Sağkan, Burdur’da yaptığı açıklamada, “Narin kızımızın dava dosyasını ilk günden itibaren Diyarbakır Baromuzla birlikte etkin şekilde takip ediyoruz. Ben olayın tüm ayrıntılarıyla ortaya çıkacağına ve bu canice işlenen cinayete kimler sebep verdiyse en ağır şekilde cezalandırılacağına olan inancımı tam anlamıyla koruduğumu ifade etmek durumundayım.” dedi. Sağkan şunları kaydetti:
“SORUŞTURMA SÜRECİNDE BAZI YANLIŞLARIN OLDUĞUNUN ALTINI ÇİZMEK GEREKİYOR”
-Maalesef soruşturma sürecinde bazı yanlışların da olduğunun altını çizmek gerekiyor. Özellikle bu noktada Diyarbakır Baromuzun sürece dair inanılmaz nitelikli bir çalışma sergilediğini tüm kamuoyuyla paylaşmak isterim. İlk günden itibaren tüm soruşturma dosyasını etkin bir şekilde takip etmiştir.
“İFADELER ÇARŞAF ÇARŞAF BASINA YANSIDI”
-Baromuz ve soruşturmanın gizliliğine riayet ederek soruşturmanın selametine en ufak şekilde zarar gelmemesi için aldığı bilgilerin hiçbirisini kamuoyuyla paylaşmamıştır. Ancak görüyoruz ki soruşturmanın gizliliği kararına rağmen ifadelerin çarşaf çarşaf maalesef ki basına yansıdığı bir süreci yaşıyoruz.
“İFADELERİN SIZMASI SORUŞTURMA CİDDİ ZARARLAR VEREBİLİR”
-Basın mensuplarının görevi tabii ki bu bilgileri kamuoyuyla paylaşmaktır.
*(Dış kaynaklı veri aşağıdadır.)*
Lemma internet_round_trip a family flags n :
  internet_ok a -> Valid a = true -> has_family (Internet a) family ->
  exists b, create_from_sockaddr flags (storage_bytes (Internet a) family) n = Some b
            /\ same_endpoint family (Internet a) b.
Proof.
  intros Ha Hv [->|[-> Hm]].
  - destruct (inet6_system UseIPv6 blank_buffer Hlen Hok a Ha) as (b & E & Hb & Hl & H0 & H2 & H24 & H8).
    rewrite (storage_take (Internet a) _ 28 b E Hb). unfold create_from_sockaddr. cbv zeta.
    rewrite get_take, H0 by lia. change (AF_INET6 =? AF_INET6) with true. rewrite orb_true_r.
    unfold init_sockaddr, setSystemAddress. rewrite !get_take, H0, H2, H24 by lia.
    change (AF_INET6 =? AF_INET) with false. change (AF_INET6 =? AF_INET6) with true. simpl.
    eexists. split; [done|]. destruct Ha. simpl. rewrite take_drop_take, H8 by lia.
    rewrite wrap_small by lia. done.
  - pose proof (inet_system UseIPv6 blank_buffer Hlen Hok a Ha) as H.
    rewrite Hm in H. destruct H as (b & E & Hb & Hl & H0 & H2 & H4).
    rewrite (storage_take (Internet a) _ 16 b E Hb). unfold create_from_sockaddr. cbv zeta.
    rewrite get_take, H0 by lia. change (AF_INET =? AF_INET) with true. cbn [orb].
    unfold init_sockaddr, setSystemAddress. rewrite !get_take, H0, H2 by lia.
    change (AF_INET =? AF_INET) with true. simpl.
    eexists. split; [done|]. simpl. rewrite take_drop_take, H4 by lia.
    unfold host_read_back. change (AF_INET =? AF_INET) with true. cbn [andb].
    destruct (IN6_IS_ADDR_UNSPECIFIED a) eqn:Hz.
    + rewrite (unspecified_zero a Ha Hz). split; [done|]. split; [done|]. intros E6. discriminate E6.
    + unfold isIPv4 in Hm. rewrite Hz, orb_false_r in Hm.
      split; [symmetry; by apply mapped_spec|]. split; [done|]. intros E6. discriminate E6.
Qed.

Lemma unix_round_trip a flags n :
  unix_ok a -> unix_isValid a = true ->
  exists b, create_from_sockaddr flags (storage_bytes (Unix a) AF_UNIX) n = Some b
            /\ same_endpoint AF_UNIX (Unix a) b.
Proof.
  intros Ha Hv.
  destruct (unix_system blank_buffer Hlen Hok a Ha) as (b & E & Hb & Hl & H0 & H2).
  destruct Ha as [HL HB HE].
  rewrite (storage_take (Unix a) _ 110 b E Hb). unfold create_from_sockaddr. cbv zeta.
  rewrite get_take, H0 by lia. change (AF_UNIX =? AF_INET) with false.
  change (AF_UNIX =? AF_INET6) with false. change (AF_UNIX =? AF_UNIX) with true. cbn [orb].
  unfold unix_setSystemAddress. rewrite get_take, H0 by (cbn; lia). change (AF_UNIX =? AF_UNIX) with true.
  cbn [snd]. rewrite take_drop_take, H2 by lia.
  assert (EN : put 108 1 0 (put_bytes 0 (take 108 (Name a)) (Name blank_unix)) = take 108 (Name a) ++ [0]).
  { unfold put, put_bytes. simpl take at 2. rewrite app_nil_l, length_take, HL.
    change (Nat.min 108 109) with 108%nat. rewrite take_app_le by (rewrite length_take; lia).
    rewrite take_ge by (rewrite length_take; lia). change (le_split 1 0) with [0].
    rewrite drop_app_ge by (rewrite length_take, HL; simpl; lia). rewrite length_take, HL.
    rewrite drop_drop, (drop_ge (Name blank_unix)) by (simpl; lia). by rewrite app_nil_r. }
  rewrite EN. unfold unix_isValid, unix_isNull in *. cbn [Name].
  assert (EG : get 0 1 (take 108 (Name a) ++ [0]) = get 0 1 (Name a)).
  { unfold get. rewrite !drop_0. f_equal. rewrite take_app_le by (rewrite length_take; lia).
    rewrite take_take. done. }
  rewrite EG, Hv. eexists. split; [done|]. simpl. by apply c_string_take; [|lia].
Qed.

(** C26. Socket addresses.  An address written to a [sockaddr_storage] and read
    back by [createSocketAddress] is the same endpoint: host and port, for
    IPv6 also the scope, or the name of the Unix socket.  Every Internet
    address can be written in the family AF_INET6.  In AF_INET only those that
    [isIPv4] accepts can, and another one is refused there, with nothing written;
    [isIPv4] accepts the IPv4-mapped addresses and [::], and [::] alone does not
    come back from AF_INET as it was, but as ::ffff:0.0.0.0, with its port. *)
Theorem sockaddr_round_trip (a : SocketAddress) (family flags n : Z) (Ha : address_ok a) :
  (has_family a family ->
   exists b, create_from_sockaddr flags (storage_bytes a family) n = Some b
             /\ same_endpoint family a b)
  /\ forall i, a = Internet i -> isIPv4 i = false -> storage_bytes a AF_INET = [].
Proof.
  split.
  - intros Hf. destruct a as [a|a]; destruct Ha as [Ha Hv].
    + by apply internet_round_trip.
    + simpl in Hf. subst. by apply unix_round_trip.
  - intros i -> Hi. destruct Ha as [Ha Hv].
    pose proof (inet_system UseIPv6 blank_buffer Hlen Hok i Ha) as H. rewrite Hi in H.
    unfold SocketAddress.storage_bytes, address_getSystemAddress.
    destruct (getSystemAddress _ _ _ _ _) as [k b]. simpl in H. by subst.
Qed.
End RoundTrip.

(** ** Witnesses *)

(** A resolver that knows no names. *)
#[refine] Instance demo_resolver : Resolver := {|
  getaddrinfo node service hints := None;
  getnameinfo b := None;
  if_indextoname i := if i =? 2 then Some "eth0"%string else None;
  nodename := None |}.
Proof. done. Defined.

Definition demo_buffer : list Z := replicate 128 170.
Definition demo_memory : InternetAddress :=
  {| AddrSpec := replicate 16 170; InternetAddress.Port := 7; ScopeID := 9; Valid := false; Format := 0 |}.
Definition demo_name : UnixAddress := {| Name := replicate 109 170 |}.
(** 10.0.0.1:5000, fe80::1%eth0 port 80, and unix:/tmp/x. *)
Definition demo_inet : InternetAddress :=
  {| AddrSpec := mapped [10; 0; 0; 1]; InternetAddress.Port := htons 5000; ScopeID := 0;
     Valid := true; Format := PF_Default |}.
Definition demo_inet6 : InternetAddress :=
  {| AddrSpec := [254; 128] ++ replicate 13 0 ++ [1]; InternetAddress.Port := htons 80; ScopeID := 2;
     Valid := true; Format := PF_Default |}.
Definition demo_any : InternetAddress :=
  {| AddrSpec := replicate 16 0; InternetAddress.Port := htons 80; ScopeID := 0; Valid := true;
     Format := PF_Default |}.
Definition demo_unix : UnixAddress := unix_init (Some "unix:/tmp/x"%string) demo_name.

Ltac bytes_check := repeat (constructor; [split; [apply Z.leb_le|apply Z.ltb_lt]; reflexivity|]); constructor.
Lemma demo_inet_ok : internet_ok demo_inet.
Proof. split; [reflexivity|bytes_check|by vm_compute|by vm_compute]. Qed.
Lemma demo_inet6_ok : internet_ok demo_inet6.
Proof. split; [reflexivity|bytes_check|by vm_compute|by vm_compute]. Qed.
Lemma demo_any_ok : internet_ok demo_any.
Proof. split; [reflexivity|bytes_check|by vm_compute|by vm_compute]. Qed.
Lemma demo_buffer_ok : bytes_ok demo_buffer.
Proof. by apply Forall_replicate. Qed.

Lemma sockaddr_round_trip_witness :
  (exists b, create_from_sockaddr demo_memory demo_name 0
               (storage_bytes true demo_buffer (Internet demo_inet) AF_INET) 16 = Some b
             /\ same_endpoint AF_INET (Internet demo_inet) b)
  /\ storage_bytes true demo_buffer (Internet demo_inet6) AF_INET = []
  /\ (exists b, create_from_sockaddr demo_memory demo_name 0
                 (storage_bytes true demo_buffer (Internet demo_any) AF_INET) 16 = Some (Internet b)
             /\ AddrSpec demo_any = replicate 16 0 /\ AddrSpec b = mapped [0; 0; 0; 0])
  /\ exists b, create_from_sockaddr demo_memory demo_name 0
                 (storage_bytes true demo_buffer (Internet demo_inet6) AF_INET6) 28 = Some b
             /\ same_endpoint AF_INET6 (Internet demo_inet6) b.
Proof.
  split; [|split; [|split]].
  - apply (sockaddr_round_trip true demo_memory demo_name demo_buffer eq_refl demo_buffer_ok eq_refl
      (Internet demo_inet) AF_INET 0 16 (conj demo_inet_ok eq_refl)).
    right. split; reflexivity.
  - apply (proj2 (sockaddr_round_trip true demo_memory demo_name demo_buffer eq_refl demo_buffer_ok
      eq_refl (Internet demo_inet6) AF_INET 0 16 (conj demo_inet6_ok eq_refl)) demo_inet6); reflexivity.
  - destruct (proj1 (sockaddr_round_trip true demo_memory demo_name demo_buffer eq_refl demo_buffer_ok
      eq_refl (Internet demo_any) AF_INET 0 16 (conj demo_any_ok eq_refl)) (or_intror (conj eq_refl eq_refl)))
      as ([b|b] & E & Hb); [|destruct Hb].
    exists b. split; [exact E|]. split; [reflexivity|]. rewrite (proj1 Hb). reflexivity.
  - apply (sockaddr_round_trip true demo_memory demo_name demo_buffer eq_refl demo_buffer_ok eq_refl
      (Internet demo_inet6) AF_INET6 0 28 (conj demo_inet6_ok eq_refl)).
    left. reflexivity.
Defined.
Ancak yürütülen soruşturmada özellikle toplanan deliller bakımından yapılan bir değerlendirmede sanıkların ya da şüphelilerin ifadelerinin bu soruşturma açısından çok önemli olduğunu gördüğümüzde ifadelerin dışarıya sızdırılmasının bu soruşturmanın selameti bakımından çok ciddi zararlara tekabül edeceğini de bir hukukçu olarak görmekteyiz.
-Ancak dediğim gibi Diyarbakır Baromuz bu konuda bütün hassasiyetiyle bu dosyayı takip etmektedir.
“İDAM CEZASINA HER ZAMAN KARŞI OLAN BİRİSİYİM”
-İdam cezasına gelecek olursak; ben bireysel olarak, bir insan olarak, bir hukukçu olarak idam cezasına her zaman karşı olan birisiyim. Bunun birçok tartışmasını yürütebiliriz. Ancak ben bir sefer bile olsa suçsuz birinin cezalandırılması halinde yaşanacak olan vicdan azabına kimsenin dahil olmamasına inananlardanım.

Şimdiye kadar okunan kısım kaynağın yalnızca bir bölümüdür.